"This comes at a crucial moment when the old growth model based on energy and use of spare capacity has been exhausted and moving to a new growth model based on diversification requires new investment, including foreign technology," the IMF said.
Antonio Spilimbergo, the IMF's mission chief to Russia, underlined the message to journalists on the side lines of the St Petersburg conference, saying Moscow should not retreat.
"It's very important to be more integrated with the rest of the world, both financially and economically," he said. "Now, the recent events are problematic ... because it would be a big pity if this takes a toll on investment in the longer term."
Firms are not spending on tangible assets, such as building and infrastructure, and capital expenditure has been falling month after month, down 2.6 in April.
Read MoreUkraine ends ceasefire, calls for 'attack'
Instead, money is flowing out of the country. The IMF estimates that capital outflows could reach $100 billion this year, in line with the Russian government's estimates.
The Fund said fiscal budget reserves, of around 0.3 percent of GDP last year, would cushion the overall budget balance from Crimea-related spending on infrastructure.
The Russian government revised down its budget surplus forecast on Tuesday to 0.4 percent.
"Under the baseline scenario, general government debt is expected to remain sustainable and low," the IMF said.
Russia's sovereign debt to GDP ratio stood at around 12 percent last year, while many developed countries, such as Italy or Japan, carry a burden of 100 percent or more.
The IMF urged the finance ministry, however, to remain prudent in spending and when assuming the base oil price for budgetary purposes.
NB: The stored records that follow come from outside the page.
Lemma maximum_value_answer_witness :
  fanout_answer DispatchMaximumValue (inr ["a"; "b"]) demo_fanout_request
    (map ResultReceived [demo_result "b"; demo_result "a"] ++ [ResultsClosed]) =
  Some (Some (demo_wrapper "b" (quoted "0x1f"))).
Proof.
  destruct (maximum_value_answer ["a"; "b"] demo_result [demo_result "b"; demo_result "a"] demo_fanout_request)
    as (wr & E & _).
  - apply (bool_decide_unpack _). by vm_compute.
  - done.
  - apply Permutation_swap.
  - repeat constructor; intros w [= <-]; by vm_compute.
  - rewrite E. vm_compute in E. vm_compute. by rewrite E.
Defined.

(** ** The answer of a not-null dispatch *)

Section NotNull.
Context {W : Type} `{NT : Net W} `{RT : RpcTags} `{MR : MapRange} `{MP : MethodParsers} `{TJ : TranslationJson}.
Context (reg : Registry) (request : RequestHolder) (param : MethodParam).

(** The upstreams asked one after another, with their results. *)
Inductive asked : list string -> W -> list fanoutResult -> W -> Prop :=
| asked_nil w : asked [] w [] w
| asked_cons id ids w r w1 rs w2 :
    fanout_send reg request param id w = (r, w1) -> asked ids w1 rs w2 -> asked (id :: ids) w (r :: rs) w2.

(** A stream, or a successful result other than null. *)
Definition conclusive (r : fanoutResult) : bool :=
  match fr_wrapper r with
  | Some w => HasStream (Response w) || negb (HasError (Response w)) && negb (isNullResponse (Response w))
  | None => false
  end.

Definition null_of (r : fanoutResult) : option ResponseHolderWrapper :=
  match fr_wrapper r with Some w => if HasError (Response w) then None else Some w | None => None end.

Definition error_response_of (r : fanoutResult) : option ResponseHolderWrapper :=
  match fr_wrapper r with Some w => if HasError (Response w) then Some w else None | None => None end.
The energy sector accounts for one-fifth of Russia's gross domestic product, two-thirds of exports and around one-third of general government revenues.
"Additional fiscal measures, if needed, should be temporary and of high quality and be set in a medium-term framework that ensures sustainability," the
IMF said. "But additional fiscal consolidation in outer years is needed to rebuild buffers."
Read MorePutin slams sanctions, looks East to ex-Soviet lands
The finance ministry manages two sovereign funds, the Reserve Fund and the National Wealth Fund, which stand at $87 billion each. The Reserve Fund, which is to cover budget shortcomings, is meant to reach ultimately 7 percent of GDP.
Last year, it stood at 4.3 percent.
"With the Reserve Fund below its target, the authorities risk pro-cyclical fiscal adjustments in the event of large and lasting oil price decline," the IMF said.
"This risk is heightened given the already high level of oil prices. Staff argued for more prudent oil-price assumption during the budget process to generate more savings."
The IMF says the central bank should raise rates to try to curb inflation, which it expects at 6.5 percent by the end of the year, above the central bank's estimate of around 6 percent.
The central bank's general target is 4.5 percent.
"Higher rates would also help reduce capital outflows that have emerged amid geopolitical tensions, global liquidity tightening and rate hikes by major emerging markets' central banks," it added.